Sunday, July 22, 2007

The Big Conflict

Yesterday I was asked what my goal weight is for my diet, and I honestly answered, "I don't know." I know my recommended target range is 132 - 164 pounds. Those numbers mean several things to me. The first is that to be at the top of my healthy weight range by the shaky standard of Body Mass Index, I'll need to lose almost 100 more pounds. The second is that I haven't weighed in that range since I was about 15 years old, and that thought is immediately followed by the standard advice that weighing what you did in high school when you're a middle aged woman isn't a realistic goal.

I didn't start this diet to get skinny. I'm not built to be skinny. No matter what I've weighed at any point in my lifetime, I've had full breasts, hips and a protuding belly. Regardless of what our culture wants women to look like, we come in all different shapes and sizes, and they can all be healthy and beautiful. I want to be healthy and live my life with joy, peace, productivity and pleasure. That is my real goal.

The conflict comes in with identifying those benchmarks. There is only so much that changing the size of my body will accomplish towards achieving those goals. Joy and peace will hinge much more on spiritual, emotional, and intellectual growth than losing pounds. Accepting and loving the body that I have must be a part of that. I know what joy, peace, productivity and pleasure all feel like. I can identify those easily.

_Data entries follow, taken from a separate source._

Lemma remove_inv l m sub l' : remove_method l m sub = Some l' ->
  exists e, elem_is e m sub /\ (l = e /\ l' = [] \/ l = e ++ comma_c :: l').
Proof.
  unfold remove_method, list_starts_with.
  destruct (strneq l m (zlen m)) eqn:E; cbn [negb]; [|done].
  apply strneq_prefix in E as (r & -> & ->).
  destruct r as [|c r]; [|destruct (Z.eqb_spec c colon_c) as [->|Hc]].
  - destruct sub; intros [= <-]; exists m; (split; [by left|]); left; by rewrite app_nil_r.
  - destruct sub as [s|]; [|done]. destruct (strneq s r (zlen s)) eqn:E; cbn [negb]; [|done].
    apply strneq_prefix' in E as (r' & ->).
    rewrite drop_zlen.
    destruct (at_end r') eqn:E; [|done]. cbn [Z.eqb MATCH_BOTH MATCH_METHOD orb negb].
    assert (drop (Z.to_nat (1 + zlen s)) (colon_c :: s ++ r') = r') as ->
      by (rewrite <- (zlen_cons colon_c); apply (drop_zlen (colon_c :: s))).
    intros [= <-]. exists (m ++ colon_c :: s). split; [right; eauto|].
    apply at_end_inv in E as [-> | [r ->]]; [left; by rewrite app_nil_r|right; by rewrite <- app_assoc].
  - destruct (at_end (c :: r)) eqn:E; [|done]. apply at_end_inv in E as [|[r' [= -> ->]]]; [done|].
    destruct sub; intros [= <-]; exists m; (split; [by left|by right]).
Qed.

Lemma elem_no_comma e m sub : elem_is e m sub -> no_comma m -> (forall s, sub = Some s -> no_comma s) -> no_comma e.
Proof.
  unfold no_comma. intros [-> | (s & -> & ->)] Hm Hs; [done|]. specialize (Hs _ eq_refl).
  apply not_elem_of_app. split; [done|]. apply not_elem_of_cons. done.
Qed.

(** The removal takes the first element off. *)
Lemma remove_split l m sub l' : no_comma m -> (forall s, sub = Some s -> no_comma s) ->
  remove_method l m sub = Some l' -> exists e rest, split l = e :: rest /\ elem_is e m sub /\ l' = join rest.
Proof.
  intros Hm Hs H. apply remove_inv in H as (e & He & H). pose proof (elem_no_comma _ _ _ He Hm Hs) as Hc.
  exists e. destruct H as [[-> ->] | ->].
  - exists []. by rewrite split_single.
  - exists (split l'). change comma_c with (chr ","). by rewrite split_cons, join_split.
Qed.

So, where is the conflict? It doesn't seem like anybody can truly define what healthy is. Is it like art, where you know it when you see it? There are certain quantifiable standards, of course. Blood pressure, cholesterol levels, blood chemistry values, urine content and more can all be measured, but I'm not going to spend my days waiting to hear lab results. So, how do we decide what's healthy?

Size alone won't tell. When I was in my twenties, I was considered obese, yet I felt great. I had endless energy, the kind of skin I envy now, shiny hair, strong nails, and muscles one could see, yet I was uninsurable because of my weight, deemed unhealthy by doctors and full of self loathing because I was fat. I was physically healthy, but not recognized as such. Mentally, I was a wreck, and people told me that I had the right attitude about my weight and size, because I hated myself for being fat. Self-hatred is apparently deemed a good motivation tool.

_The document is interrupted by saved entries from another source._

Definition set_mo_ctx (v : Authctxt) (c : monitor) : monitor := ltac:(assign_monitor c (mo_ctx) v).
Definition set_mo_opts (v : ServerOptions) (c : monitor) : monitor := ltac:(assign_monitor c (mo_opts) v).
Definition set_mo_table (v : list mon_entry) (c : monitor) : monitor := ltac:(assign_monitor c (mo_table) v).
Definition set_mo_key_blob (v : option (list Z)) (c : monitor) : monitor := ltac:(assign_monitor c (mo_key_blob) v).
Definition set_mo_key_blobtype (v : Z) (c : monitor) : monitor := ltac:(assign_monitor c (mo_key_blobtype) v).
Definition set_mo_key_opts (v : option sshauthopt) (c : monitor) : monitor := ltac:(assign_monitor c (mo_key_opts) v).
Definition set_mo_cuser (v : option (list Z)) (c : monitor) : monitor := ltac:(assign_monitor c (mo_cuser) v).
Definition set_mo_chost (v : option (list Z)) (c : monitor) : monitor := ltac:(assign_monitor c (mo_chost) v).
Definition set_mo_auth_method (v : list Z) (c : monitor) : monitor := ltac:(assign_monitor c (mo_auth_method) v).
Definition set_mo_auth_submethod (v : option (list Z)) (c : monitor) : monitor := ltac:(assign_monitor c (mo_auth_submethod) v).
Definition set_mo_session_id2 (v : option (list Z)) (c : monitor) : monitor := ltac:(assign_monitor c (mo_session_id2) v).
Definition set_mo_auth_attempted (v : bool) (c : monitor) : monitor := ltac:(assign_monitor c (mo_auth_attempted) v).
Definition set_mo_invalid_user (v : bool) (c : monitor) : monitor := ltac:(assign_monitor c (mo_invalid_user) v).
Definition set_mo_compat_set (v : bool) (c : monitor) : monitor := ltac:(assign_monitor c (mo_compat_set) v).
Definition set_mo_compat (v : Z) (c : monitor) : monitor := ltac:(assign_monitor c (mo_compat) v).
Definition set_mo_auth_opts (v : option sshauthopt) (c : monitor) : monitor := ltac:(assign_monitor c (mo_auth_opts) v).
Definition set_mo_call_count (v : Z) (c : monitor) : monitor := ltac:(assign_monitor c (mo_call_count) v).
Definition set_mo_proofs_done (v : list bool) (c : monitor) : monitor := ltac:(assign_monitor c (mo_proofs_done) v).
Definition set_mo_gsscontext (v : option Gssctxt) (c : monitor) : monitor := ltac:(assign_monitor c (mo_gsscontext) v).
Definition set_mo_gssapi_client (v : gss_client) (c : monitor) : monitor := ltac:(assign_monitor c (mo_gssapi_client) v).
Definition set_mo_child_state (v : option (list Z)) (c : monitor) : monitor := ltac:(assign_monitor c (mo_child_state) v).
Definition set_mo_in_ (v : list Z) (c : monitor) : monitor := ltac:(assign_monitor c (mo_in_) v).
Definition set_mo_out (v : list Z) (c : monitor) : monitor := ltac:(assign_monitor c (mo_out) v).
Definition set_mo_log_in (v : option (list Z)) (c : monitor) : monitor := ltac:(assign_monitor c (mo_log_in) v).
Definition set_mo_poll (v : list bool) (c : monitor) : monitor := ltac:(assign_monitor c (mo_poll) v).
Definition set_mo_log (v : list logline) (c : monitor) : monitor := ltac:(assign_monitor c (mo_log) v).
Definition set_mo_oom (v : list bool) (c : monitor) : monitor := ltac:(assign_monitor c (mo_oom) v).
Definition set_mo_world (v : world) (c : monitor) : monitor := ltac:(assign_monitor c (mo_world) v).
Abbreviation MM := (M monitor).

Definition modm (f : monitor -> monitor) : MM unit := fun s => (Ok tt, f s).
Definition svc {A} (f : world -> A * world) : MM A := fun s =>
  let '(a, w) := f (mo_world s) in (Ok a, set_mo_world w s).
Definition modctx (f : Authctxt -> Authctxt) : MM unit := modm (fun s => set_mo_ctx (f (mo_ctx s)) s).

(** A computation that draws the allocator's answers. *)
Definition on_alloc {A} (m : AM A) : MM A := fun s =>
  let '(r, oom) := m (mo_oom s) in (r, set_mo_oom oom s).

(** A step that must succeed: [if ((r = ...) != 0) fatal_fr(r, ...)]. *)
Definition must {A} (m : AM A) : MM A := or_die (on_alloc m).

(** ** The socket *)

Definition mm_request_send (type : Z) (m : list Z) : MM unit :=
  if zlen m >=? MONITOR_MAX_MSGLEN then die
  else modm (fun s => set_mo_out (mo_out s ++ POKE_U32 (zlen m + 1) ++ [u8 type] ++ m) s).

(** The end of the stream ends the process. *)
Definition mm_request_receive : MM (list Z) :=
  inp ← gets mo_in_;
  if zlen inp <? 4 then die
  else
    let msg_len := PEEK_U32 (slice inp 0 4) in
    let rest := drop 4 inp in
    if msg_len >? MONITOR_MAX_MSGLEN then die
    else
      ok ← on_alloc alloc;
      if negb ok then die
      else if zlen rest <? msg_len then die
      else modm (set_mo_in_ (drop (Z.to_nat msg_len) rest));; mret (slice rest 0 msg_len).

Definition mm_request_receive_expect (type : Z) : MM (list Z) :=
  m ← mm_request_receive;
  '(rtype, m) ← must (get_u8_at m);
  if negb (rtype =? type) then die else mret m.

(** [false]: the pipe was closed. *)
Definition monitor_read_log : MM bool :=
  log ← gets mo_log_in;
  match log with
  | None => die
  | Some l =>
      if zlen l <? 4 then modm (set_mo_log_in None);; mret false
      else
        let len := PEEK_U32 (slice l 0 4) in
        let l := drop 4 l in
        if (len <=? 4) || (len >? 8192) then die
        else if zlen l <? len then die
        else
          modm (set_mo_log_in (Some (drop (Z.to_nat len) l)));;
          let m := slice l 0 len in
          '(level, m) ← must (get_u32_at m);
          '(_, m) ← must (get_u32_at m);
          '(_, m) ← must (get_cstring_at true m);
          if level >? 7 then die
          else
            '(pname, m) ← must (get_cstring_at true m);
            if streq pname (str "sftp-server") then
              '(_, m) ← must (get_u32_at m);
              '(_, m) ← must (get_u32_at m);
              '(_, m) ← must (get_u32_at m);
              mret true
            else mret true
  end.

(** poll(2): logs first.  An answer that the log pipe is readable makes no
    sense once it is closed. *)
Fixpoint poll_loop (polls : list bool) : MM unit :=
  match polls with
  | [] => modm (set_mo_poll [])
  | b :: polls =>
      log ← gets mo_log_in;
      if b && bool_decide (is_Some log) then monitor_read_log;; poll_loop polls
      else modm (set_mo_poll polls)
  end.

(** ** Keys and the data they sign *)

Definition monitor_allowed_key (s : monitor) (blob : list Z) : bool :=
  match mo_key_blob s with Some b => bool_decide (b = blob) | None => false end.

Definition monitor_reset_key_state : MM unit :=
  modm (fun s => set_mo_chost None (set_mo_cuser None (set_mo_key_opts None
         (set_mo_key_blobtype MM_NOKEY (set_mo_key_blob None s))))).

(** [strsep] over the list, up to an empty element. *)
Definition key_base_type_match (key : sshkey) (lst : list Z) : bool :=
  existsb (fun s => sshkey_type_from_name nids s =? key_type key) (until_empty (split lst)).

(** The index of a host key, or -1. *)
Fixpoint hostkey_index_loop (key : sshkey) (keys : list (option sshkey * option sshkey * option sshkey)) (i : Z) : Z :=
  match keys with
  | [] => -1
  | (prv, pub, cert) :: keys =>
      let same k := match k with Some k => sshkey_equal key k | None => false end in
      if sshkey_is_cert nids key then (if same cert then i else hostkey_index_loop key keys (i + 1))
      else if same prv || same pub then i else hostkey_index_loop key keys (i + 1)
  end.

Definition get_hostkey_index (key : sshkey) : Z := hostkey_index_loop key host_keys 0.
Definition get_hostkey_by_index (i : Z) : option sshkey :=
  if i <? 0 then None else '(prv, _, _) ← host_keys !! Z.to_nat i; prv.
Definition get_hostkey_public_by_index (i : Z) : option sshkey :=
  if i <? 0 then None else '(_, pub, _) ← host_keys !! Z.to_nat i; pub.

(** user[:style] *)
Definition userstyle (c : Authctxt) : list Z :=
  default (str "(null)") (a_user c) ++ match a_style c with Some st => chr ":" :: st | None => [] end.

Definition session_ok (s : monitor) (p : list Z) : bool :=
  match mo_session_id2 s with Some id => bool_decide (p = id) | None => false end.

Definition flag_of (b : bool) : Z := if b then 1 else 0.

Definition monitor_valid_userblob (data : list Z) : MM bool :=
  s ← get_st;
  let id_len := zlen (default [] (mo_session_id2 s)) in
  '(ok1, b) ← (if bits (mo_compat s) SSH_OLD_SESSIONID then
                 let ok := bool_decide (is_Some (mo_session_id2 s)) && negb (zlen data <? id_len) &&
                           session_ok s (take (Z.to_nat id_len) data) in
                 if zlen data <? id_len then die else mret (ok, drop (Z.to_nat id_len) data)
               else '(p, b) ← must (get_string_direct_at data); mret (session_ok s p, b));
  '(type, b) ← must (get_u8_at b);
  let ok2 := type =? SSH2_MSG_USERAUTH_REQUEST in
  '(cp, b) ← must (get_cstring_at true b);
  let ok3 := streq (userstyle (mo_ctx s)) cp in
  b ← must (skip_string_at b);
  '(cp, b) ← must (get_cstring_at true b);
  let hostbound := streq (str "publickey-hostbound-v00@openssh.com") cp in
  let ok4 := streq (str "publickey") cp || hostbound in
  '(type, b) ← must (get_u8_at b);
  let ok5 := negb (type =? 0) in
  b ← must (skip_string_at b);
  b ← must (skip_string_at b);
  '(hostkey, b) ← (if hostbound then '(k, b) ← must (sshkey_froms b); mret (Some k, b) else mret (None, b));
  let ok6 := zlen b =? 0 in
  match hostkey with
  | Some k => if get_hostkey_index k =? -1 then die else mret (ok1 && ok2 && ok3 && ok4 && ok5 && ok6)
  | None => mret (ok1 && ok2 && ok3 && ok4 && ok5 && ok6)
  end.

I know better than that by now, but I'm still conflicted. Health is something too transitory and too individual to set as a goal or standard. What the "experts" in the field of obesity say is a healthy weight, they also tell me is an unrealistic standard. I'm going to have to go by how I feel, and unless I'm truly worthy of my own trust, that can be scary. With a lifetime of stupid, messed up thinking about fat behind me, finding the good attitudes about size, fat, beauty, and food is new and tricky territory.

I'm having to combine parts of the fat acceptance movement, the diet industry, the experiences of having eating disorders in my family, the medical industry, decent counseling, and feminism to forge this path. It's too easy to say that an individual standard of what is healthy though is what people need. My daughter just knew that 77 pounds would be the perfect weight for her despite all the other evidence of her health going to pot. Everyone was telling her how wonderful she looked when our family and her team of doctors and nutritionists were fighting just to keep her alive.

When the public voices that say what is healthy for are driven more by profit than fact and what they say is contradictory, there's really no wonder why I and so many others feel conflicted and confused.